Au regard de la teneur de l'art. 136 CPP, le législateur fédéral a sciemment limité l'octroi de l'assistance judiciaire aux cas où le plaignant peut faire valoir des prétentions civiles (cf. Message du Conseil fédéral du 21 décembre 2005 relatif à l'unification du droit de la procédure pénale, FF 2006 p. 1160 ch. 2.3.4.3 [ci-après: Message du Conseil fédéral]; arrêts 1B_561/2019 du 12 février 2020 consid. 2.1; 6B_122/2013 du 11 juillet 2013 consid. 4.1). 
Par ailleurs, selon les critères déduits de l'art. 29 al. 3 Cst. par la jurisprudence pour juger de la nécessité de la désignation d'un conseil juridique au lésé, il est considéré en principe que la procédure pénale ne nécessite que des connaissances juridiques modestes pour la sauvegarde des droits du lésé; il s'agit essentiellement d'annoncer ses éventuelles prétentions en réparation de son dommage et de son tort moral ainsi que de participer aux auditions des prévenus, des témoins et de poser, cas échéant, des questions complémentaires; un citoyen ordinaire devrait ainsi être en mesure de défendre lui-même ses intérêts de lésé dans une enquête pénale (ATF 123 I 145 consid. 2b/bb, repris dans le Message du Conseil fédéral, FF 2006 p. 1160; cf. également arrêts 1B_23/2020 du 17 mars 2020 consid. 2.2.1; 1B_39/2019 du 20 mars 2019 consid. 2.4; 1B_450/2015 du 22 avril 2016 consid. 2.3 et les réf. cit.). 
Pour évaluer si l'affaire présente des difficultés que la partie plaignante ne pourrait pas surmonter sans l'aide d'un avocat, il y a lieu d'apprécier l'ensemble des circonstances concrètes.
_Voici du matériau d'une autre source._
(** C8, amended.  [main] returns 0 when the fetch returns, 2 when
    [validate_url] rejects the input and 1 when the fetch raises.  When
    the fetch returns, the standard output receives the header (the
    URL; the selector, when one that is not empty is given, and the mode;
    the screenshot path, when one that is not empty is given; a rule of
    80 dashes) and then the content and a line break, and the standard
    error stream nothing.  When validation fails, the standard error
    stream receives [error: ] and the kind of the failure, [empty_url] or
    [url_must_start_with_http_or_https], without any detail.  When the
    fetch raises, it receives [error: ], the kind
    ([selenium_webdriver_failed] or [fetch_failed]), [: ] and the text of
    the exception as it is, one line or several.  On a failure the
    standard output receives nothing. *)
Theorem main_return_value_and_streams :
  forall b args st,
    match validate_url (arg_url args) with
    | Raise e =>
        fst (main b args st) = Ok 2%Z /\
        stdout (snd (main b args st)) = stdout st /\
        stderr (snd (main b args st))
        = stderr st +++ "error: " +++ str_of e +++ Str.nl /\
        (str_of e = "empty_url" \/
         str_of e = "url_must_start_with_http_or_https")
    | Ok u =>
        match fst (fetch b u (arg_timeout args) (arg_wait args)
                         (arg_selector args) (arg_text args)
                         (arg_screenshot args) st) with
        | Raise e =>
            fst (main b args st) = Ok 1%Z /\
            stdout (snd (main b args st)) = stdout st /\
            stderr (snd (main b args st))
            = stderr st +++ "error: " +++ failure_kind e +++ ": " +++ str_of e
                +++ Str.nl
        | Ok content =>
            fst (main b args st) = Ok 0%Z /\
            stderr (snd (main b args st)) = stderr st /\
            stdout (snd (main b args st))
            = stdout st +++ header u args +++ content +++ Str.nl
        end
    end.
Proof.
  intros. pose proof (main_run b args st) as H.
  destruct (validate_url (arg_url args)) as [u|e] eqn:V.
  - cbv zeta in H. destruct H as [_ H]. exact H.
  - destruct H as (R & _ & O & S). repeat split; try assumption.
    rewrite validate_url_cases in V.
    destruct (negb _); [injection V as <-; left; reflexivity|].
    destruct (_ || _); [discriminate | injection V as <-; right; reflexivity].
Qed.

Lemma count_nl_append s1 s2 : count_nl (s1 +++ s2) = count_nl s1 + count_nl s2.
Proof. induction s1 as [|c s1 IH]; simpl; [reflexivity | rewrite IH; lia]. Qed.

Lemma contains_nl_false s : Str.contains Str.nl s = false -> count_nl s = 0.
Proof.
  induction s as [|c s IH]; [reflexivity|].
  unfold Str.nl in *. cbn [Str.contains String.prefix count_nl].
  destruct (ascii_dec (ascii_of_nat 10) c) as [<-|N].
  - destruct s; discriminate.
  - destruct (Ascii.eqb_spec c (ascii_of_nat 10)); [congruence|].
    exact IH.
Qed.

Lemma prefix_append s r : String.prefix s (s +++ r) = true.
Proof.
  induction s as [|c s IH]; simpl; [destruct r; reflexivity|].
  destruct (ascii_dec c c); [exact IH | congruence].
Qed.

Lemma contains_unfold sub s :
  Str.contains sub s
  = String.prefix sub s
    || match s with
       | EmptyString => false
       | String _ s' => Str.contains sub s'
       end.
Proof. destruct s; reflexivity. Qed.

Lemma contains_middle sub k r : Str.contains sub (k +++ sub +++ r) = true.
Proof.
  induction k as [|c k IH].
  - change ("" +++ sub +++ r) with (sub +++ r).
    rewrite contains_unfold, prefix_append. reflexivity.
  - change (String c k +++ sub +++ r) with (String c (k +++ sub +++ r)).
    rewrite contains_unfold, IH. apply orb_true_r.
Qed.

Lemma error_line_one_nl s : error_line s -> count_nl s = 1.
Proof.
  intros (k & d & -> & Nk & Nd). rewrite !count_nl_append.
  rewrite (contains_nl_false _ Nk), (contains_nl_false _ Nd). reflexivity.
Qed.

Lemma error_line_two_colons s :
  error_line s -> Str.contains ": " (drop 7 s) = true.
Proof.
  intros (k & d & -> & _).
  change (drop 7 ("error: " +++ k +++ ": " +++ d +++ Str.nl))
    with (k +++ ": " +++ d +++ Str.nl).
  apply contains_middle.
Qed.

(** C8, as stated, fails: after a validation failure the line has a kind
    and no detail; after a failure of the driver the text of the
    exception spans several lines. *)
Lemma stderr_is_not_always_one_kind_detail_line :
  ~ error_line
      (stderr (snd (main (serve two_paragraphs no_faults)
                         (mk_args "" 20 0%float None false None) initial))) /\
  ~ error_line
      (stderr (snd (main (serve two_paragraphs navigation_fails)
                         (mk_args "http://example.com" 20 0%float None false None)
                         initial))).
Proof.
  split; intros H.
  - apply error_line_two_colons in H. vm_compute in H. discriminate H.
  - apply error_line_one_nl in H. vm_compute in H. discriminate H.
Qed.
Lemma read_csv_file_complete_Ok (f : csv_file) (es : list (pydict string))
    (seen : gset string) :
  complete_table f = true →
  NoDup (data_keys f) →
  (∀ key, key ∈ data_keys f → key ∉ seen) →
  ∃ es', read_csv_file (es, seen) f
         = Ok (es', list_to_set (data_keys f) ∪ seen).
Proof.
  unfold complete_table, read_csv_file, data_keys, DictReader_fieldnames,
    DictReader_rows.
  destruct (csv_rows f) as [|fieldnames rows]; [done|]. simpl.
  intros [Hkey%bool_decide_eq_true Hrows]%andb_true_iff.
  rewrite decide_False by (by intros ?).
  apply read_rows_complete_Ok. apply Forall_forall. intros d Hd.
  apply list_elem_of_fmap in Hd as (row & -> & [Hne Hrow]%list_elem_of_filter).
  assert (length fieldnames ≤ length row)%nat as Hlen.
  { rewrite forallb_forall in Hrows.
    apply list_elem_of_In, Hrows in Hrow.
    apply orb_true_iff in Hrow as [Hnil%bool_decide_eq_true|Hle]; [done|].
    by apply Nat.leb_le. }
  split; [by apply DictReader_next_complete|].
  intros col [_ Hcol]%list_elem_of_filter. by apply DictReader_next_complete.
Qed.

Lemma read_csv_files_complete_Ok (files : list csv_file)
    (es : list (pydict string)) (seen : gset string) :
  Forall (λ f, complete_table f = true) files →
  NoDup (files ≫= data_keys) →
  (∀ key, key ∈ files ≫= data_keys → key ∉ seen) →
  ∃ st, foldM read_csv_file (es, seen) files = Ok st.
Proof.
  intros Hfiles. revert es seen.
  induction Hfiles as [|f files Hf _ IH]; intros es seen; [by eexists|].
  simpl. intros (Hnodup1 & Hdisjoint & Hnodup2)%NoDup_app Hfresh.
  destruct (read_csv_file_complete_Ok f es seen Hf Hnodup1) as [es' ->].
  { intros key Hin. apply Hfresh, elem_of_app. by left. }
  simpl. apply IH; [done|]. intros key Hin.
  rewrite not_elem_of_union, elem_of_list_to_set. split.
  - intros Hin1. by apply (Hdisjoint key).
  - apply Hfresh, elem_of_app. by right.
Qed.

(** X7: a source of tables that have a [key] header and, blank lines
    apart, rows with a field for every column is read successfully exactly
    when the non-empty trimmed keys of its rows are distinct, and the
    reader then returns one entry for each of these rows. *)
Theorem complete_source_reads (src : source_dir) :
  dir_csv_files src ≠ [] →
  Forall (λ f, complete_table f = true) (dir_csv_files src) →
  NoDup (source_keys src)
  ↔ ∃ entries, read_csv_entries src = Ok entries
               ∧ length entries = length (source_keys src).
Proof.
  intros Hfiles Hcomplete. split.
  - intros Hnodup.
    destruct (read_csv_files_complete_Ok (dir_csv_files src) [] ∅
                Hcomplete Hnodup) as [[es seen] Hfold]; [set_solver|].
    assert (read_csv_entries src = Ok es) as Hread.
    { unfold read_csv_entries. rewrite decide_False by done.
      by rewrite Hfold. }
    exists es. split; [done|].
    apply read_csv_entries_Ok in Hread as [Hentries _].
    by eapply Forall2_length.
  - intros (entries & Hread & _). by apply read_csv_entries_Ok in Hread as [_ ?].
Qed.

Lemma complete_source_reads_witness :
  NoDup (source_keys src_with_comments)
  ↔ ∃ entries, read_csv_entries src_with_comments = Ok entries
               ∧ length entries = length (source_keys src_with_comments).
Proof.
  apply (complete_source_reads src_with_comments).
  - discriminate.
  - by repeat constructor.
Defined.

(** ** The keys of the entries *)

Lemma make_entry_fold_key (row : csv_row) (cols : list string)
    (acc e : pydict string) :
  (∀ col, col ∈ cols → strip col = "key" → col = "key") →
  foldM (λ entry col,
           v ← row_getitem row col ≫= strip_opt;
           Ok (dict_set (strip col) v entry)) acc cols = Ok e →
  if decide ("key" ∈ cols)
  then ∃ key, row_key row = Ok key ∧ dict_get "key" e = Some key
  else dict_get "key" e = dict_get "key" acc.
Proof.
  revert acc. induction cols as [|col cols IH]; intros acc Honly; cbn [foldM].
  - intros [= <-]. destruct (decide _) as [Hin|]; [|done].
    by apply elem_of_nil in Hin.
  - intros (acc' & Hstep & Hrest)%bind_Ok.
    apply bind_Ok in Hstep as (v & Hv & [= <-]).
    apply IH in Hrest; [|intros col' ?; apply Honly; by right].
    destruct (decide (col = "key")) as [->|Hcol].
    + rewrite decide_True by (by left).
      destruct (decide ("key" ∈ cols)); [done|].
      exists v. split; [done|].
      by rewrite Hrest, strip_key, dict_get_set, decide_True.
    + assert (strip col ≠ "key") as Hstrip.
      { intros Hs. apply Hcol, Honly; [by left|done]. }
      destruct (decide ("key" ∈ cols)) as [Hin|Hnin].
      * rewrite decide_True by (by right). done.
      * rewrite decide_False
          by (rewrite elem_of_cons; intros [?|?]; [congruence|done]).
        by rewrite Hrest, dict_get_set, decide_False.
Qed.

Lemma elem_of_omap_nonempty_key (rows : list csv_row) (key : string) :
  key ∈ omap nonempty_key rows → key ≠ "".
Proof.
  intros (row & _ & Hrow)%list_elem_of_omap. unfold nonempty_key in Hrow.
  destruct (row_key row) as [k|]; [|done].
  destruct (decide (k = "")); [done|]. by injection Hrow as <-.
Qed.

(** X8: when [key] is the only column of every header whose trimmed name
    is [key], the [key] attributes of the entries are the non-empty
    trimmed keys of the data rows, in row order; they are distinct and
    none is empty, and the records carry them unchanged. *)
Theorem entry_keys_are_row_keys (src : source_dir)
    (entries : list (pydict string)) :
  headers key_column_only src →
  read_csv_entries src = Ok entries →
  keys_of entries = Ok (source_keys src)
  ∧ keys_of (assign_ids entries) = Ok (SStr <$> source_keys src)
  ∧ NoDup (source_keys src)
  ∧ "" ∉ source_keys src.
Proof.
  intros Hheaders Hread.
  pose proof (read_csv_entries_wf _ _ Hread) as Hwf.
  apply read_csv_entries_Ok in Hread as [Hentries Hnodup].
  assert (keys_of entries = Ok (source_keys src)) as Hkeys.
  { apply keys_of_Ok. eapply Forall2_impl; [exact Hentries|].
    intros e key (f & fieldnames & row & Hf & Hfields & Hkey & _ & Hrow & He).
    apply make_entry_fold_key in He.
    - rewrite decide_True in He.
      + destruct He as (key' & Hkey' & ->). unfold nonempty_key in Hrow.
        rewrite Hkey' in Hrow. destruct (decide (key' = "")); congruence.
      + apply list_elem_of_filter. by rewrite strip_key, not_ignored.
    - intros col [_ Hcol]%list_elem_of_filter.
      by apply (Hheaders f fieldnames). }
  split; [done|]. split; [|split; [done|]].
  - destruct (keys_of_entries entries Hwf) as (keys & Hkeys' & Hrecords).
    congruence.
  - unfold source_keys. intros (f & Hin & _)%list_elem_of_bind.
    by apply elem_of_omap_nonempty_key in Hin.
Qed.
Lemma sort_token_emitted schema t d : sort_token schema t = Ok d -> emitted_for schema t d.
Proof.
  unfold sort_token, emitted_for. fold (field_name t). fold (direction t).
  destruct (Py.contains SPLIT_REL (field_name t)) eqn:Hsep; cbn [negb].
  - intros [= <-]. split; [reflexivity | left; auto].
  - destruct (mem (field_name t) (_declared_fields schema)) eqn:Hdecl; cbn [negb];
      [|discriminate].
    destruct (mem (field_name t) (get_relationships schema)) eqn:Hrel; [discriminate|].
    intros [= <-]. split; [reflexivity | right; auto].
Qed.

Lemma sort_tokens_emitted schema tokens : forall ds,
  sort_tokens schema tokens = Ok ds -> Forall2 (emitted_for schema) tokens ds.
Proof.
  induction tokens as [|t rest IH]; cbn [sort_tokens]; intros ds Hrun.
  - injection Hrun as <-. constructor.
  - destruct (sort_token schema t) as [d|e] eqn:Ht; cbn [bind] in Hrun; [|discriminate].
    destruct (sort_tokens schema rest) as [r|e]; cbn [bind] in Hrun; [|discriminate].
    injection Hrun as <-. constructor; [now apply sort_token_emitted | now apply IH].
Qed.

(** X18. Whatever the sorting accessor returns has one directive per
    comma-separated token, in order, each with the direction of its token
    and a field that is either a relationship path or the storage name of
    a declared field that is no relationship; an absent or empty sort
    value gives no directive. *)
Theorem sorting_result_postcondition
    (schema : Schema) (qs : querystring_t) (ds : list sort_directive) :
  sorting schema qs = Ok ds ->
  (dict_get "sort" qs = None \/ dict_get "sort" qs = Some EmptyString -> ds = [])
  /\ (forall value, dict_get "sort" qs = Some value -> value <> EmptyString ->
                    Forall2 (emitted_for schema) (Py.split "," value) ds).
Proof.
  unfold sorting. intros Hrun. split.
  - intros [H | H]; rewrite H in Hrun; now injection Hrun.
  - intros value Hget Hne. rewrite Hget in Hrun.
    destruct value as [|c r]; [congruence|]. now apply sort_tokens_emitted.
Qed.

Lemma sorting_result_postcondition_witness :
  (dict_get "sort" [("sort", "-created,author.name")] = None
   \/ dict_get "sort" [("sort", "-created,author.name")] = Some EmptyString ->
   [ {| field := "created_at"; order := desc |}; {| field := "author.name"; order := asc |} ]
   = [])
  /\ (forall value, dict_get "sort" [("sort", "-created,author.name")] = Some value ->
                    value <> EmptyString ->
                    Forall2 (emitted_for post_schema) (Py.split "," value)
                      [ {| field := "created_at"; order := desc |};
                        {| field := "author.name"; order := asc |} ]).
Proof.
  apply (sorting_result_postcondition post_schema [("sort", "-created,author.name")]).
  reflexivity.
Defined.

(** ** Sparse fieldsets *)

Lemma check_declared_ok_inv schema fs :
  check_declared schema fs = Ok tt ->
  forall f, In f fs -> mem f (_declared_fields schema) = true.
Proof.
  induction fs as [|f0 rest IH]; cbn [check_declared]; intros Hrun f Hin; [contradiction|].
  destruct (mem f0 (_declared_fields schema)) eqn:E0; cbn [negb] in Hrun; [|discriminate].
  destruct Hin as [<- | Hin]; [assumption | now apply IH].
Qed.

Lemma check_fields_ok_inv registry requested :
  check_fields registry requested = Ok tt ->
  forall type_ fs, In (type_, fs) requested ->
    exists schema, registry type_ = Some schema
                   /\ forall f, In f fs -> mem f (_declared_fields schema) = true.
Proof.
  induction requested as [|[type0 fs0] rest IH]; cbn [check_fields];
    intros Hrun type_ fs Hin; [contradiction|].
  unfold get_schema_from_type in Hrun.
  destruct (registry type0) as [schema0|] eqn:Er; cbn [bind] in Hrun; [|discriminate].
  destruct (check_declared schema0 fs0) as [[]|e] eqn:Ec; cbn [bind] in Hrun; [|discriminate].
  destruct Hin as [[= <- <-] | Hin].
  - exists schema0. split; [assumption | now apply check_declared_ok_inv].
  - now apply IH.
Qed.
(** X18.  Releasing the block that [pgstrom_shmem_alloc] has just handed
    out gives the segment its old layout back: the same blocks in
    address order with their old sizes and tags, and the same free
    blocks, the released one now first in the free list.  The counter
    [free_size] comes back to its old value when the block was handed
    out whole; when the block was cut, the counter was not lowered by
    the allocation, and ends higher by the allocated size. *)
Theorem alloc_then_free (first mypid myowner : Z) (h : Shmem.ShmemHead)
    (magic' size' : Z) (l1 l2 : list Z) (a : Z) (b : Shmem.ShmemBlock) :
  arena_ok first h -> 0 <= size' ->
  Shmem.free_head h = l1 ++ a :: l2 ->
  (forall x, x ∈ l1 ->
     exists bx, Shmem.blocks h !! x = Some bx /\
                Shmem.size bx < Shmem.required_size size') ->
  Shmem.blocks h !! a = Some b ->
  Shmem.required_size size' <= Shmem.size b ->
  exists h' h'',
    Shmem.pgstrom_shmem_alloc mypid myowner h magic' size' = Done (h', Some a) /\
    Shmem.pgstrom_shmem_free h' a = Done h'' /\
    Shmem.addr_head h'' = Shmem.addr_head h /\
    (forall x, x ∈ Shmem.addr_head h -> block_info h'' x = block_info h x) /\
    Shmem.free_head h'' = a :: l1 ++ l2 /\
    Shmem.total_size h'' = Shmem.total_size h /\
    Shmem.free_size h''
    = if Shmem.size b <? Shmem.required_size size' + 4096
      then Shmem.free_size h
      else Shmem.free_size h + Shmem.required_size size'.
Proof.
  intros Hok Hsize E Hsmall Hb Hfit.
  pose proof (required_size_pos size' Hsize) as Hreq.
  pose proof Hok as [Ht [Hc [Hn Hf]]].
  assert (Hfh : a ∈ Shmem.free_head h).
  { rewrite E. apply elem_of_app. right. apply list_elem_of_here. }
  pose proof (proj1 (Hf a) Hfh) as [Hin Hfree].
  assert (Hmb : Shmem.magic b = Shmem.SHMEM_BLOCK_FREE).
  { destruct Hfree as [b0 [H0 Hm]]. rewrite Hb in H0. inversion H0. now subst. }
  destruct (arena_split first h a Hok Hin)
    as [k1 [k2 [b' [Ea [Hb' [Hpos [N1 [N2 [T1 [T2 [L1 L2]]]]]]]]]]].
  rewrite Hb in Hb'. inversion Hb'. subst b'. clear Hb'.
  destruct (free_block_neighbours first h a k1 k2 Hok Ea Hfree) as [Hp Hnx].
  assert (Hdel : Shmem.dlist_delete a (Shmem.free_head h) = l1 ++ l2).
  { rewrite E in Hn |- *. apply NoDup_app in Hn as [_ [Hd _]].
    apply dlist_delete_app. intros H. apply (Hd a H), list_elem_of_here. }
  assert (Hlast : forall p, last k1 = Some p -> p ∈ k1).
  { intros p Hl. apply last_Some in Hl as [l' ->]. apply elem_of_app. right.
    apply list_elem_of_here. }
  assert (Hhead : forall n, head k2 = Some n -> n ∈ k2).
  { intros n Hh. destruct k2; [discriminate|]. inversion Hh.
    apply list_elem_of_here. }
  rewrite (alloc_first_fit_eq mypid myowner h magic' size' l1 l2 a b E Hsmall
             Hb Hfit).
  set (req := Shmem.required_size size') in *.
  unfold stamped, taken.
  destruct (Z.ltb_spec (Shmem.size b) (req + 4096))
    as [Hw|Hs]; cbn [Shmem.blocks]; rewrite lookup_insert_eq;
    cbn [Shmem.magic Shmem.size Shmem.set_magic Shmem.set_size].
  - (* handed out whole *)
    do 2 eexists. split; [reflexivity|]. split.
    + apply (free_without_merge _ a k1 k2); cbn [Shmem.addr_head Shmem.blocks];
        auto.
      * apply lookup_insert_eq.
      * intros p Hl. destruct (Hp p Hl) as [bp [Hbp Hm]]. exists bp.
        split; [|exact Hm]. rewrite !lookup_insert_ne; [exact Hbp| |];
          intros <-; exact (N1 (Hlast _ Hl)).
      * intros n Hh. destruct (Hnx n Hh) as [bn [Hbn Hm]]. exists bn.
        split; [|exact Hm]. rewrite !lookup_insert_ne; [exact Hbn| |];
          intros <-; exact (N2 (Hhead _ Hh)).
    + cbn [Shmem.addr_head Shmem.free_head Shmem.total_size Shmem.free_size
           Shmem.size].
      split; [reflexivity|]. split; [|split; [now rewrite Hdel|split; [reflexivity|lia]]].
      intros x Hx. unfold block_info. cbn [Shmem.blocks].
      destruct (Z.eq_dec x a) as [->|Hne].
      * rewrite lookup_insert_eq, Hb. cbn. now rewrite Hmb.
      * now rewrite !lookup_insert_ne by congruence.
  - (* cut at the requested size *)
    assert (Hn1 : a + req ∉ k1) by (intros H; specialize (L1 _ H); lia).
    assert (Hn2 : a + req ∉ k2) by (intros H; specialize (L2 _ H); lia).
    assert (Hna : a + req <> a) by lia.
    assert (Hins : Shmem.dlist_insert_after a (a + req) (Shmem.addr_head h)
                   = k1 ++ a :: (a + req) :: k2).
    { rewrite Ea. now apply dlist_insert_after_app. }
    do 2 eexists. split; [reflexivity|]. split.
    + eapply (free_merges_next _ a (a + req) k1 k2);
        cbn [Shmem.addr_head Shmem.blocks].
      * exact Hins.
      * exact N1.
      * intros H. apply elem_of_cons in H as [H|H]; [lia|exact (N2 H)].
      * apply lookup_insert_eq.
      * rewrite !lookup_insert_ne by congruence. apply lookup_insert_eq.
      * reflexivity.
      * intros p Hl. destruct (Hp p Hl) as [bp [Hbp Hm]]. exists bp.
        split; [|exact Hm].
        assert (p <> a) by (intros ->; exact (N1 (Hlast _ Hl))).
        assert (p <> a + req) by (intros ->; exact (Hn1 (Hlast _ Hl))).
        now rewrite !lookup_insert_ne by congruence.
    + cbn [Shmem.addr_head Shmem.free_head Shmem.total_size Shmem.free_size
           Shmem.size].
      split; [|split; [|split; [|split; [reflexivity|reflexivity]]]].
      * rewrite Hins, Ea.
        change (k1 ++ a :: (a + req) :: k2) with (k1 ++ [a] ++ (a + req) :: k2).
        rewrite app_assoc. rewrite dlist_delete_app; [now rewrite <- app_assoc|].
        intros H. apply elem_of_app in H as [H|H]; [exact (Hn1 H)|].
        apply list_elem_of_singleton in H. lia.
      * intros x Hx. unfold block_info. cbn [Shmem.blocks].
        destruct (Z.eq_dec x a) as [->|Hne].
        -- rewrite lookup_insert_eq, Hb. cbn. rewrite Hmb. do 2 f_equal. lia.
        -- assert (x <> a + req).
           { intros ->. rewrite Ea in Hx.
             apply elem_of_app in Hx as [Hx|Hx]; [exact (Hn1 Hx)|].
             apply elem_of_cons in Hx as [Hx|Hx]; [lia|exact (Hn2 Hx)]. }
           now rewrite !lookup_insert_ne by congruence.
      * cbn [Shmem.dlist_delete]. rewrite Z.eqb_refl, Hdel. reflexivity.
Qed.

Lemma alloc_then_free_witness :
  exists h' h'',
    Shmem.pgstrom_shmem_alloc 42 9 (Shmem.pgstrom_shmem_startup 4096 65536)
      Shmem.SHMEM_BLOCK_STROM_QUEUE 1000 = Done (h', Some 4096) /\
    Shmem.pgstrom_shmem_free h' 4096 = Done h'' /\
    Shmem.addr_head h'' = [4096] /\
    block_info h'' 4096 = Some (Shmem.SHMEM_BLOCK_FREE, 65536) /\
    Shmem.free_head h'' = [4096] /\
    Shmem.total_size h'' = 65536 /\
    Shmem.free_size h'' = 65536 + 1072.
Proof.
  destruct (alloc_then_free 4096 42 9
              (Shmem.pgstrom_shmem_startup 4096 65536)
              Shmem.SHMEM_BLOCK_STROM_QUEUE 1000 [] [] 4096
              {| Shmem.magic := Shmem.SHMEM_BLOCK_FREE; Shmem.size := 65536;
                 Shmem.pid := 0; Shmem.owner := 0; Shmem.overrun_marker := 0 |})
    as [h' [h'' [E1 [E2 [Ha [Hi [Hf [Ht Hs]]]]]]]].
  - apply startup_arena. lia.
  - lia.
  - reflexivity.
  - intros x Hx. inversion Hx.
  - reflexivity.
  - vm_compute. discriminate.
  - exists h', h''. split; [exact E1|]. split; [exact E2|].
    split; [exact Ha|]. split; [|split; [exact Hf|split; [exact Ht|exact Hs]]].
    rewrite (Hi 4096 (list_elem_of_here _ _)). reflexivity.
Defined.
Il faut tenir compte notamment des intérêts en jeu, de la complexité de la cause en fait et en droit, des circonstances personnelles du demandeur, de ses connaissances linguistiques, de son âge, de sa situation sociale et de son état de santé (ATF 123 I 145 consid. 2b/cc et 3a/bb; arrêt 1B_23/2020 du 17 mars 2020 consid. 2.2.1 et les réf. cit.). 
 
2.2. Dans son arrêt du 17 février 2021, l'instance précédente a constaté que le Juge délégué de la Cour d'appel civile avait, dans son arrêt du 9 octobre 2020, fixé la contribution d'entretien due par le prévenu à la recourante à partir du 1er août 2019, tout en statuant sur les montants déjà réglés par celui-ci et devant être déduits des pensions allouées. Il avait ainsi statué intégralement sur les montants dus à la recourante par le prévenu à titre de contribution d'entretien dès le 1er août 2019 en tenant compte de l'arriéré et des montants déjà versés. La décision du Juge délégué bénéficiait de l'autorité de la chose jugée et constituait un titre de mainlevée définitive. L'instance précédente a précisé que les mesures provisionnelles de réglementation, telles que les mesures provisoires durant la procédure de divorce, jouissaient d'une autorité de la chose jugée relative et ne pouvaient en principe pas être remises en cause par une décision ultérieure. En particulier, l'instance précédente a considéré que la cause ne présentait aucune difficulté en fait et en droit justifiant la désignation d'un avocat d'office. Selon l'instance précédente, les conditions cumulatives de l'art. 136 CPP n'étaient pas réalisées, de sorte que la recourante n'avait pas droit à l'assistance judiciaire.  
 
2.3. La recourante conteste cette appréciation et affirme avoir droit à l'assistance judiciaire en vertu de l'art. 136 CPP. Elle soutient que ses prétentions civiles découleraient du fait que son époux ne s'acquitterait pas de l'entier des contributions d'entretien qui lui sont dues conformément au jugement rendu le 9 octobre 2020 par la Cour d'appel civil. Les prétentions civiles résulteraient de la différence entre le montant fixé par ce jugement et le montant effectivement payé par son époux. La recourante se réfère à un arrêt du Tribunal fédéral du 15 novembre 2017 (1B_357/2017) à teneur duquel, même en présence d'une décision civile préalable portant sur des contributions d'entretien, la partie plaignante conserverait des prétentions civiles à faire valoir par adhésion à la procédure pénale. Enfin, la recourante affirme que la condition de devoir faire valoir des prétentions civiles dans le cadre de la procédure pénale contreviendrait au principe d'égalité de traitement, se référant à un avis de doctrine (HARARI/CORMINBOEUF HARARI, in Commentaire Romand CPP, 2e éd. 2019, n. 21 ss ad art. 136 CPP).  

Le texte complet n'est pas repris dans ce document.